======== SUPPLIED INFORMATION ========

(* ===== verification/BudgetAlerts.v ===== *)
(** * Spend budgets: alerts

    What [record] queues for one counter is exactly what that counter's own thresholds
    ask for, and a threshold is queued at most once per period.  Ends with concrete
    runs: the hypotheses of the theorems are met, and two defects are shown. *)

From Stdlib Require Import ZArith Lia.
From stdpp Require Import base list option strings gmap sorting.
From S2P Require Import Prelude KeyPolicy Budgets BudgetProofs BudgetInvariants.
Local Open Scope Z_scope.

Section alerts.
Context `{Datelike}.
Variable end_user_hash : bytes → Z.

(** An alert of the counter of tenant [t], slot [slot] (of no end user) and window [w]. *)
Definition mine (t : bytes) (slot : Slot) (w : BudgetWindow) (x : Crossing) : Prop :=
  cx_tenant x = t ∧ cx_scope x = slot.1 ∧ cx_end_user x = None ∧ cx_window x = w.
#[local] Instance mine_dec t slot w x : Decision (mine t slot w x).
Proof. unfold mine. apply _. Defined.

Definition named (label : bytes) (period : Z) (x : Crossing) : Prop := cx_label x = label ∧ cx_period x = period.
#[local] Instance named_dec label period x : Decision (named label period x).
Proof. unfold named. apply _. Defined.

(** How many alerts of the threshold [label] for [period]. *)
Definition count (label : bytes) (period : Z) (xs : list Crossing) : nat := length (filter (named label period) xs).

Lemma count_app label period xs ys : count label period (xs ++ ys) = (count label period xs + count label period ys)%nat.
Proof. unfold count. by rewrite filter_app, length_app. Qed.

(** Fired already? *)
Definition done_ (label : bytes) (period : Z) (f : gset (bytes * Z)) : nat :=
  if bool_decide ((label, period) ∈ f) then 1%nat else 0%nat.

Lemma done_le label period f : (done_ label period f ≤ 1)%nat.
Proof. unfold done_. by case_bool_decide; [reflexivity|lia]. Qed.

Lemma fire_count sink crossing period after ths f label q :
  (∀ l, cx_label (crossing l) = l ∧ cx_period (crossing l) = period) →
  (count label q (fire sink crossing period after ths f).1 + done_ label q f
   = done_ label q (fire sink crossing period after ths f).2)%nat.
Proof.
  intros Hx. revert f. induction ths as [|[at_ l] ths IH]; intros f; simpl; [unfold count; simpl; lia|].
  destruct (after <? at_); simpl; [apply IH|]. case_bool_decide as Hin; [apply IH|].
  destruct (sink (crossing l)); [|apply IH]. specialize (IH ({[(l, period)]} ∪ f)).
  destruct (fire _ _ _ _ _ _) as [xs f']. simpl in *. unfold count in *. rewrite filter_cons.
  destruct (decide (named label q (crossing l))) as [[H1 H2]|Hn].
  - destruct (Hx l) as [E1 E2]. rewrite E1, E2 in *. subst. simpl. unfold done_ in *.
    rewrite (bool_decide_false (_ ∈ f)) by done. rewrite bool_decide_true in IH by set_solver. lia.
  - rewrite <- IH. f_equal. unfold done_. rewrite (bool_decide_ext _ ((label, q) ∈ {[(l, period)]} ∪ f)); [done|].
    destruct (Hx l) as [E1 E2]. unfold named in Hn. rewrite E1, E2 in Hn. set_solver.
Qed.

Lemma record_counter_count sink t scope cost now c label q :
  (count label q (record_counter sink t scope cost now c).1 + done_ label q (fired c)
   = done_ label q (fired (record_counter sink t scope cost now c).2))%nat.
Proof.
  unfold record_counter. destruct (negb _); [done|]. destruct (counter_spent now c) as [before c1] eqn:E.
  assert (fired (counter_add now cost c1) = fired c) as Hf.
  { unfold counter_add, counter_spent in *. by repeat case_match; simplify_eq/=. }
  set (x := λ label, crossing_for _ _ _ label _ _). 
  pose proof (fire_count sink x (period_key (window (spec (counter_add now cost c1))) now) (sat_add64 before cost)
    (thresholds (spec (counter_add now cost c1))) (fired (counter_add now cost c1)) label q (λ l, conj eq_refl eq_refl)) as Hc.
  destruct (fire _ _ _ _ _ _) as [xs f]. simpl in *. by rewrite Hf in Hc.
Qed.

(** Who an alert is about. *)
Definition about (t : bytes) (scope : Scope) (c : Counter) (x : Crossing) : Prop :=
  cx_tenant x = t ∧ cx_scope x = scope ∧ cx_end_user x = co_end_user c ∧ cx_window x = window (spec c).

Lemma fire_Forall P sink crossing period after ths f :
  (∀ l, P (crossing l)) → Forall P (fire sink crossing period after ths f).1.
Proof.
  intros HP. revert f. induction ths as [|[at_ l] ths IH]; intros f; simpl; [done|].
  destruct (_ || _); [apply IH|]. destruct (sink (crossing l)); [|apply IH].
  specialize (IH ({[(l, period)]} ∪ f)). destruct (fire _ _ _ _ _ _). by constructor.
Qed.

Lemma record_counter_about sink t scope cost now c :
  Forall (about t scope c) (record_counter sink t scope cost now c).1.
Proof.
  unfold record_counter. destruct (negb _); [done|]. destruct (counter_spent now c) as [before c1] eqn:E.
  set (x := λ label, crossing_for _ _ _ label _ _).
  assert (∀ l, about t scope c (x l)) as Hx.
  { intros l. unfold about. subst x. simpl. unfold counter_add, counter_spent in *.
    by repeat case_match; simplify_eq/=. }
  pose proof (fire_Forall _ sink x (period_key (window (spec (counter_add now cost c1))) now) (sat_add64 before cost)
    (thresholds (spec (counter_add now cost c1))) (fired (counter_add now cost c1)) Hx) as Hf.
  by destruct (fire _ _ _ _ _ _).
Qed.

Lemma filter_all_mine t slot w xs : Forall (mine t slot w) xs → filter (mine t slot w) xs = xs.
Proof. induction 1 as [|x xs Hx Hxs IH]; [done|]. by rewrite filter_cons_True, IH. Qed.

Lemma filter_none_mine t slot w xs : Forall (λ x, ¬ mine t slot w x) xs → filter (mine t slot w) xs = [].
Proof. induction 1 as [|x xs Hx Hxs IH]; [done|]. by rewrite filter_cons_False. Qed.

(** What the counters of one slot queue. *)
Lemma concat_mine sink t slot w cost now v c :
  slot_wf end_user_hash slot v → slot.2 = None → find_window w v = Some c →
  filter (mine t slot w) (concat ((record_counter sink t slot.1 cost now <$> v).*1)) =
  (record_counter sink t slot.1 cost now c).1.
Proof.
  intros [_ Hnd Hv] Hs. induction v as [|c' v IH]; [done|]. cbn [find_window fmap list_fmap concat].
  apply Forall_cons in Hv as [[Hu _] Hv]. apply NoDup_cons in Hnd as [Hw Hnd]. rewrite filter_app.
  pose proof (record_counter_about sink t slot.1 cost now c') as Ha.
  assert (co_end_user c' = None) as Hcu. { rewrite Hs in Hu. by destruct (co_end_user c'). }
  destruct (has_window w c') eqn:E.
  - intros [= <-]. apply has_window_true in E. rewrite filter_all_mine.
    2: { eapply Forall_impl; [exact Ha|]. intros x (? & ? & ? & ?). unfold mine. by rewrite <- Hcu, <- E. }
    rewrite filter_none_mine; [by rewrite app_nil_r|]. clear -Hw E.
    apply Forall_concat, Forall_fmap, Forall_fmap, Forall_forall. intros c Hc. simpl.
    eapply Forall_impl; [apply record_counter_about|]. intros x (_ & _ & _ & Hx) (_ & _ & _ & Hm).
    apply Hw, list_elem_of_fmap. exists c. split; [congruence|done].
  - intros Hf. rewrite (filter_none_mine _ _ _ (record_counter sink t slot.1 cost now c').1).
    + by apply IH.
    + eapply Forall_impl; [exact Ha|]. intros x (_ & _ & _ & Hx) (_ & _ & _ & Hm).
      assert (has_window w c' = true); [|congruence]. apply has_window_true. congruence.
Qed.

Lemma record_slot_mine sink t cost now tc sl slot w c :
  tenant_wf end_user_hash tc → slot.2 = None → slots tc !! slot ≫= find_window w = Some c →
  filter (mine t slot w) (record_slot sink t cost now tc sl).1 =
  if bool_decide (sl = slot) then (record_counter sink t slot.1 cost now c).1 else [].
Proof.
  intros Hwf Hs Hc. unfold record_slot. case_bool_decide as Hsl.
  - subst. destruct (slots tc !! slot) as [v|] eqn:Ev; [|done]. simpl. eapply concat_mine; eauto.
  - destruct (slots tc !! sl) as [v|] eqn:Ev; [|done]. simpl. apply filter_none_mine.
    apply Forall_concat, Forall_fmap, Forall_fmap, Forall_forall. intros c' Hc'. simpl.
    eapply Forall_impl; [apply record_counter_about|]. intros x (_ & H1 & H2 & _) (_ & H3 & H4 & _).
    destruct (Hwf _ _ Ev) as [_ _ Hv]. eapply Forall_forall in Hv as [Hu _]; [|exact Hc'].
    rewrite <- H2, H4 in Hu. apply Hsl. destruct sl, slot. simpl in *. congruence.
Qed.

Lemma record_all_mine sink t cost now xs tc sls slot w c :
  tenant_wf end_user_hash tc → 0 ≤ cost → slot.2 = None → NoDup sls → slots tc !! slot ≫= find_window w = Some c →
  filter (mine t slot w) (record_all sink t cost now (xs, tc) sls).1 =
  filter (mine t slot w) xs ++ if bool_decide (slot ∈ sls) then (record_counter sink t slot.1 cost now c).1 else [].
Proof.
  intros Hwf Hcost Hs Hnd. revert xs tc Hwf c. induction Hnd as [|sl sls Hsl Hnd IH]; intros xs tc Hwf c Hc.
  { rewrite bool_decide_false by apply not_elem_of_nil. by rewrite app_nil_r. }
  rewrite record_all_cons.
  pose proof (record_slot_find sink t cost now tc sl slot w c Hc) as Hf.
  rewrite (IH _ _ (record_slot_wf end_user_hash sink t cost now tc sl Hcost Hwf) _ Hf).
  rewrite filter_app, (record_slot_mine sink t cost now tc sl slot w c Hwf Hs Hc), <- app_assoc. f_equal.
  destruct (decide (sl = slot)) as [<-|Hne].
  - rewrite (bool_decide_false (_ ∈ sls)), !bool_decide_true by (done || by left). by rewrite app_nil_r.
  - rewrite (bool_decide_false (sl = slot)) by done. simpl.
    rewrite (bool_decide_ext (slot ∈ sl :: sls) (slot ∈ sls)); [done|]. rewrite elem_of_cons. naive_solver.
Qed.

(** The alerts of a step that are about a counter are the ones its own history
    gives. *)
Lemma step_mine ev tb t slot w c :
  table_wf end_user_hash tb → event_ok ev → slot.2 = None → counter_at tb t slot w = Some c →
  filter (mine t slot w) (step end_user_hash ev tb).1 = (effect end_user_hash (backoff tb) t slot w ev c).1.
Proof.
  intros Hwf Hev Hs Hc. destruct ev as [t' a now at_|t' a p s now|t' a at_|t' sc w' p s|t' project key eu cost now sink];
    cbn [step effect fst]; try (by case_bool_decide); [done|].
  unfold record. destruct (Z.eqb_spec cost 0) as [->|Hcost].
  { by rewrite bool_decide_false by naive_solver. }
  destruct (tenants tb !! t') as [tc|] eqn:Et; cycle 1.
  { rewrite bool_decide_false; [done|]. intros [-> _]. unfold counter_at in Hc. by rewrite Et in Hc. }
  change (foldl _ _ _) with (record_all sink t' cost now ([], tc) (record_slots end_user_hash project key eu)).
  destruct (decide (t' = t)) as [->|Hne].
  - assert (slots tc !! slot ≫= find_window w = Some c) as Hc'. { unfold counter_at in Hc. by rewrite Et in Hc. }
    pose proof (record_all_mine sink t cost now [] tc (record_slots end_user_hash project key eu) slot w c
      (Hwf _ _ Et) Hev Hs (record_slots_NoDup _ _ _ _) Hc') as Hm.
    destruct (record_all _ _ _ _ _ _) as [xs tc']. simpl in *. rewrite Hm.
    do 2 case_bool_decide; naive_solver.
  - rewrite bool_decide_false by naive_solver.
    assert (∀ xs tc sls, Forall (λ x, cx_tenant x = t') xs →
      Forall (λ x, cx_tenant x = t') (record_all sink t' cost now (xs, tc) sls).1) as Hall.
    { intros xs0 tc0 sls. revert xs0 tc0. induction sls as [|sl sls IH]; intros xs0 tc0 Hx; [done|].
      rewrite record_all_cons. apply IH, Forall_app. split; [done|]. unfold record_slot.
      destruct (slots tc0 !! sl); [|done]. simpl. apply Forall_concat, Forall_fmap, Forall_fmap, Forall_forall.
      intros c' _. eapply Forall_impl; [apply record_counter_about|]. by intros x []. }
    specialize (Hall [] tc (record_slots end_user_hash project key eu) (Forall_nil_2 _)).
    destruct (record_all _ _ _ _ _ _) as [xs tc']. simpl in *. apply filter_none_mine.
    eapply Forall_impl; [exact Hall|]. intros x Hx [? _]. congruence.
Qed.

(** The events give the counter baselines of period [p] only. *)
Definition same_period (t : bytes) (slot : Slot) (w : BudgetWindow) (p : Z) (ev : Event) : Prop :=
  on_counter end_user_hash t slot w ev = true →
  match ev with ESeed _ _ period _ _ => period = p | _ => True end.

Definition seeded_in (p : Z) (c : Counter) : Prop := seeded_for c = None ∨ seeded_for c = Some p.

Lemma fired_spent now c : fired (counter_spent now c).2 = fired c.
Proof. unfold counter_spent. by destruct (rolling_hours (window (spec c))). Qed.

Lemma effect_count back t slot w p ev c label q :
  same_period t slot w p ev → seeded_in p c →
  seeded_in p (effect end_user_hash back t slot w ev c).2 ∧
  (count label q (effect end_user_hash back t slot w ev c).1 + done_ label q (fired c)
   = done_ label q (fired (effect end_user_hash back t slot w ev c).2))%nat.
Proof.
  intros Hsame Hin. unfold same_period in Hsame.
  destruct ev as [t' a now at_|t' a period s now|t' a at_|t' sc w' period s|t' project key eu cost now sink];
    cbn [effect on_counter] in *; try (split; [exact Hin|unfold count; simpl; lia]);
    case_bool_decide as Hb; try (split; [exact Hin|unfold count; simpl; lia]).
  - assert (∀ c', seeded_for (prepare_decision back a now at_ c').2 = seeded_for c' ∧
      fired (prepare_decision back a now at_ c').2 = fired c') as Hp.
    { intros c'. unfold prepare_decision. pose proof (fired_spent now c'). pose proof (seeded_spent now c').
      destruct (match seed_failed_at c' with Some _ => _ | None => _ end); [done|].
      destruct (rolling_hours _); [|by case_bool_decide]. destruct (seeded_for c') eqn:Es; [|done].
      destruct (counter_spent now c'). simpl in *. done. }
    destruct (Hp (set_spec a at_ c)) as [H1 H2]. cbn [snd fst]. unfold seeded_in. rewrite H1, H2. done.
  - specialize (Hsame eq_refl). subst period. cbn [snd fst]. rewrite fired_spent. unfold seeded_in.
    rewrite seeded_spent. unfold seed_counter. simpl. destruct Hin as [Hn|Hn]; rewrite Hn; simpl.
    + destruct s; simpl; (split; [by right|unfold count; simpl; lia]).
    + rewrite bool_decide_true by done. simpl. split; [by right|unfold count; simpl; lia].
  - split; [|apply record_counter_count]. unfold seeded_in in *. replace (seeded_for _) with (seeded_for c); [done|].
    unfold record_counter. destruct (negb _); [done|]. pose proof (seeded_spent now c) as Hsp.
    destruct (counter_spent now c) as [b c1]. simpl in Hsp. destruct (fire _ _ _ _ _ _). simpl.
    unfold counter_add. by destruct (rolling_hours _).
Qed.
(* ===== verification/LimitProofs.v ===== *)
(** * Rate limits: what an admission charges

    [table_admit] charges every bucket of a request or none; the table's own counters are
    exact; a span settles a reservation of its own key.  Ends with concrete runs. *)

From Stdlib Require Import ZArith Lia.
From stdpp Require Import base list option strings gmap.
From S2P Require Import Prelude Float64 Glob KeyPolicy Budgets Limits.
Local Open Scope Z_scope.

(** ** Probing and charging *)

(** The bucket a check is decided on. *)
Definition ready (now : Z) (m : gmap BucketKey Bucket) (c : Check) : Bucket :=
  refill (ck_limit c) now (bucket_or_new c now m).

Abbreviation keys checks := (ck_key <$> checks).

Lemma probe_worst_some now checks w tb : (probe now checks (Some w) tb).1 ≠ None.
Proof.
  revert w tb. induction checks as [|c checks IH]; intros w tb; [done|]. simpl.
  destruct (short c _); [|apply IH]. destruct (_ <? _); apply IH.
Qed.

Lemma bucket_or_new_insert c k b now m : ck_key c ≠ k → bucket_or_new c now (<[k := b]> m) = bucket_or_new c now m.
Proof. intros Hne. unfold bucket_or_new. by rewrite lookup_insert_ne. Qed.

Lemma probe_other now checks worst tb k :
  k ∉ keys checks → bmap (probe now checks worst tb).2 !! k = bmap tb !! k.
Proof.
  revert worst tb. induction checks as [|c checks IH]; intros worst tb Hk; [done|].
  apply not_elem_of_cons in Hk as [Hk1 Hk2]. simpl. rewrite IH by done. simpl. by rewrite lookup_insert_ne.
Qed.

Lemma probe_bucket now checks worst tb c :
  NoDup (keys checks) → c ∈ checks →
  bmap (probe now checks worst tb).2 !! ck_key c = Some (ready now (bmap tb) c).
Proof.
  revert worst tb. induction checks as [|c' checks IH]; intros worst tb Hnd Hc; [by apply not_elem_of_nil in Hc|].
  apply NoDup_cons in Hnd as [Hc' Hnd]. simpl. apply elem_of_cons in Hc as [->|Hc].
  - rewrite probe_other by done. simpl. by rewrite lookup_insert_eq.
  - rewrite IH by done. simpl. unfold ready. rewrite bucket_or_new_insert; [done|].
    intros E. apply Hc'. rewrite <- E. by apply list_elem_of_fmap_2.
Qed.

(** What is kept as the worst refusal: a check that does not fit, and none that does
    not waits longer. *)
Definition worst_of (now : Z) (m : gmap BucketKey Bucket) (checks : list Check) (w : LimitDenial) : Prop :=
  (∃ c, c ∈ checks ∧ short c (ready now m c) = true ∧ w = denial_for c (ready now m c)) ∧
  ∀ c, c ∈ checks → short c (ready now m c) = true → wait_for c (ready now m c) ≤ retry_after_secs w.

Lemma probe_worst now m0 done_ checks worst tb :
  NoDup (keys (done_ ++ checks)) → (∀ k, k ∉ keys done_ → bmap tb !! k = m0 !! k) →
  match worst with
  | None => ∀ c, c ∈ done_ → short c (ready now m0 c) = false
  | Some w => worst_of now m0 done_ w
  end →
  match (probe now checks worst tb).1 with
  | None => ∀ c, c ∈ done_ ++ checks → short c (ready now m0 c) = false
  | Some w => worst_of now m0 (done_ ++ checks) w
  end.
Proof.
  revert done_ worst tb. induction checks as [|c checks IH]; intros done_ worst tb Hnd Hm Hw; simpl.
  { by rewrite app_nil_r. }
  assert (ck_key c ∉ keys done_) as Hc.
  { rewrite fmap_app in Hnd. apply NoDup_app in Hnd as (_ & Hnd & _). intros Hin. apply (Hnd _ Hin).
    simpl. by left. }
  assert (refill (ck_limit c) now (bucket_or_new c now (bmap tb)) = ready now m0 c) as Hr.
  { unfold ready, bucket_or_new. by rewrite Hm. }
  rewrite Hr. replace (done_ ++ c :: checks) with ((done_ ++ [c]) ++ checks) in * by (by rewrite <- app_assoc).
  apply IH; [done| |].
  { intros k Hk. rewrite fmap_app, not_elem_of_app in Hk. destruct Hk as [Hk1 Hk2]. simpl in *.
    apply not_elem_of_cons in Hk2 as [Hk2 _]. rewrite lookup_insert_ne by done. by apply Hm. }
  destruct (short c (ready now m0 c)) eqn:Hs.
  - destruct worst as [w|].
    + destruct Hw as [(c1 & Hin & Hs1 & ->) Hmax]. destruct (Z.ltb_spec (retry_after_secs (denial_for c1 (ready now m0 c1))) (wait_for c (ready now m0 c))) as [Hlt|Hge].
      * split; [exists c; rewrite elem_of_app, list_elem_of_singleton; auto|].
        intros c2 [Hc2| ->%list_elem_of_singleton]%elem_of_app Hs2; [|simpl; lia]. specialize (Hmax c2 Hc2 Hs2). simpl in *. lia.
      * split; [exists c1; rewrite elem_of_app; auto|].
        intros c2 [Hc2| ->%list_elem_of_singleton]%elem_of_app Hs2; [by apply Hmax|done].
    + split; [exists c; rewrite elem_of_app, list_elem_of_singleton; auto|].
      intros c2 [Hc2| ->%list_elem_of_singleton]%elem_of_app Hs2; [|simpl; lia]. by rewrite (Hw c2 Hc2) in Hs2.
  - destruct worst as [w|].
    + destruct Hw as [(c1 & Hin & Hs1 & ->) Hmax]. split; [exists c1; rewrite elem_of_app; auto|].
      intros c2 [Hc2| ->%list_elem_of_singleton]%elem_of_app Hs2; [by apply Hmax|congruence].
    + intros c2 [Hc2| ->%list_elem_of_singleton]%elem_of_app; auto.
Qed.

Lemma charge_other now checks m k : k ∉ keys checks → charge now checks m !! k = m !! k.
Proof.
  unfold charge. revert m. induction checks as [|c checks IH]; intros m Hk; [done|].
  apply not_elem_of_cons in Hk as [Hk1 Hk2]. simpl. rewrite IH by done. by rewrite lookup_alter_ne.
Qed.

Lemma charge_bucket now checks m c :
  NoDup (keys checks) → c ∈ checks → charge now checks m !! ck_key c = debit (ck_cost c) now <$> m !! ck_key c.
Proof.
  unfold charge. revert m. induction checks as [|c' checks IH]; intros m Hnd Hc; [by apply not_elem_of_nil in Hc|].
  apply NoDup_cons in Hnd as [Hc' Hnd]. simpl. apply elem_of_cons in Hc as [->|Hc].
  - change (charge now checks (alter (debit (ck_cost c') now) (ck_key c') m) !! ck_key c' = debit (ck_cost c') now <$> m !! ck_key c').
    rewrite charge_other by done. by rewrite lookup_alter_eq.
  - rewrite IH by done. rewrite lookup_alter_ne; [done|]. intros E. apply Hc'. rewrite E. by apply list_elem_of_fmap_2.
Qed.

(** The buckets an admission decides on: idle ones are dropped first if the request
    brings end users there is no room for. *)
Definition room (lt : LimitTable) (t : bytes) (checks : list Check) (now : Z) : TenantBuckets :=
  let tb := default no_buckets (lt_tenants lt !! t) in
  let n := new_end_users checks tb in
  if (0 <? n) && (lt_max_end_users lt <? tb_end_users tb + n) then evict_idle now (lt_idle lt) tb else tb.

(** Even so the tenant's end users do not all fit. *)
Definition no_room (lt : LimitTable) (t : bytes) (checks : list Check) (now : Z) : Prop :=
  let n := new_end_users checks (default no_buckets (lt_tenants lt !! t)) in
  0 < n ∧ lt_max_end_users lt < tb_end_users (room lt t checks now) + n.

Definition bucket_at (lt : LimitTable) (t : bytes) (k : BucketKey) : option Bucket :=
  lt_tenants lt !! t ≫= λ tb, bmap tb !! k.

Lemma admit_spec t checks now lt :
  NoDup (keys checks) → checks ≠ [] →
  let m := bmap (room lt t checks now) in
  let lt' := (table_admit t checks now lt).2 in
  (match (table_admit t checks now lt).1 with
   | Ok ds =>
       ¬ no_room lt t checks now ∧ ds = tpm_debits checks ∧
       ∀ c, c ∈ checks → short c (ready now m c) = false ∧
         bucket_at lt' t (ck_key c) = Some (debit (ck_cost c) now (ready now m c))
   | Err w =>
       (no_room lt t checks now ∧ w = capacity_denial (first_end_user checks) ∧
        lt_tenants lt' !! t = Some (room lt t checks now)) ∨
       (¬ no_room lt t checks now ∧ worst_of now m checks w ∧
        ∀ c, c ∈ checks → bucket_at lt' t (ck_key c) = Some (ready now m c))
   end) ∧
  (∀ k, k ∉ keys checks → bucket_at lt' t k = m !! k) ∧
  (∀ t', t' ≠ t → lt_tenants lt' !! t' = lt_tenants lt !! t').
Proof.
  intros Hnd Hne m lt'. subst lt'. unfold table_admit. destruct checks as [|c0 checks0]; [done|].
  set (checks := c0 :: checks0) in *. clearbody checks. unfold admit_tenant. fold (room lt t checks now). cbv zeta.
  set (n := new_end_users checks _). set (tb0 := default no_buckets (lt_tenants lt !! t)).
  change (if (0 <? n) && (lt_max_end_users lt <? tb_end_users tb0 + n) then evict_idle now (lt_idle lt) tb0 else tb0)
    with (room lt t checks now).
  match goal with |- context [if ?b then (Err _, _) else _] => set (full := b) end.
  assert (full = true ↔ no_room lt t checks now) as Hfull.
  { subst full. unfold no_room, room. cbv zeta. fold tb0. change (new_end_users checks tb0) with n.
    destruct ((0 <? n) && (lt_max_end_users lt <? tb_end_users tb0 + n)) eqn:E; cbn [andb]; rewrite ?E; lia. }
  destruct full.
  { unfold bucket_at. simpl. rewrite lookup_insert_eq. simpl. split; [left; split_and!; [by apply Hfull|done|done]|].
    split; [done|]. intros t' Ht'. by rewrite lookup_insert_ne. }
  assert (¬ no_room lt t checks now) as Hroom by (by intros ?%Hfull).
  pose proof (probe_worst now m [] checks None (room lt t checks now) Hnd (λ _ _, eq_refl)) as Hw. cbn [app] in Hw.
  pose proof (probe_bucket now checks None (room lt t checks now)) as Hb.
  pose proof (probe_other now checks None (room lt t checks now)) as Ho.
  destruct (probe now checks None (room lt t checks now)) as [[w|] tb2]; unfold bucket_at;
    cbn [fst snd set_buckets lt_tenants bmap] in *; rewrite lookup_insert_eq; simpl.
  - split; [right; split_and!; [done|apply Hw; set_solver|by intros; apply Hb]|]. split; [exact Ho|].
    intros t' Ht'. by rewrite lookup_insert_ne.
  - split; [split_and!; [done|done|]|].
    + intros c Hc. split; [apply Hw; set_solver|]. rewrite charge_bucket by done. by rewrite Hb.
    + split; [|by intros; rewrite lookup_insert_ne]. intros k Hk. rewrite charge_other by done. by apply Ho.
Qed.

Lemma admit_charges t checks now lt ds lt' c :
  NoDup (keys checks) → table_admit t checks now lt = (Ok ds, lt') → c ∈ checks →
  ∃ b, short c b = false ∧ bucket_at lt' t (ck_key c) = Some (debit (ck_cost c) now b).
Proof.
  intros Hnd E Hc. destruct checks as [|c0 checks0]; [by apply not_elem_of_nil in Hc|].
  destruct (admit_spec t (c0 :: checks0) now lt Hnd ltac:(done)) as [Hs _]. rewrite E in Hs. cbn [fst snd] in Hs.
  destruct Hs as (_ & _ & Hs). destruct (Hs c Hc) as [H1 H2]. eauto.
Qed.

(** The answer, from the buckets and the room alone. *)
Lemma admit_ok_iff t checks now lt :
  NoDup (keys checks) → checks ≠ [] →
  (is_Some (ok (table_admit t checks now lt).1) ↔
   ¬ no_room lt t checks now ∧ ∀ c, c ∈ checks → short c (ready now (bmap (room lt t checks now)) c) = false).
Proof.
  intros Hnd Hne. destruct (admit_spec t checks now lt Hnd Hne) as [Hs _].
  destruct (table_admit t checks now lt).1 as [ds|w]; simpl.
  - destruct Hs as (Hr & _ & Hs). split; [|by eexists]. intros _. split; [done|]. intros c Hc. by apply Hs.
  - split; [by intros []|]. intros [Hr Hc]. destruct Hs as [[? _]|(_ & [(c & Hin & Hsh & _) _] & _)]; [done|].
    by rewrite Hc in Hsh.
Qed.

========

## EXERCISE GOAL
In the records above, find the line with "- specialize (Hsame"; write out exactly that line and each one after it, stopping after the line with "[table_admit] charges every".

## SOLUTION
  - specialize (Hsame eq_refl). subst period. cbn [snd fst]. rewrite fired_spent. unfold seeded_in.
    rewrite seeded_spent. unfold seed_counter. simpl. destruct Hin as [Hn|Hn]; rewrite Hn; simpl.
    + destruct s; simpl; (split; [by right|unfold count; simpl; lia]).
    + rewrite bool_decide_true by done. simpl. split; [by right|unfold count; simpl; lia].
  - split; [|apply record_counter_count]. unfold seeded_in in *. replace (seeded_for _) with (seeded_for c); [done|].
    unfold record_counter. destruct (negb _); [done|]. pose proof (seeded_spent now c) as Hsp.
    destruct (counter_spent now c) as [b c1]. simpl in Hsp. destruct (fire _ _ _ _ _ _). simpl.
    unfold counter_add. by destruct (rolling_hours _).
Qed.
(* ===== verification/LimitProofs.v ===== *)
(** * Rate limits: what an admission charges

    [table_admit] charges every bucket of a request or none; the table's own counters are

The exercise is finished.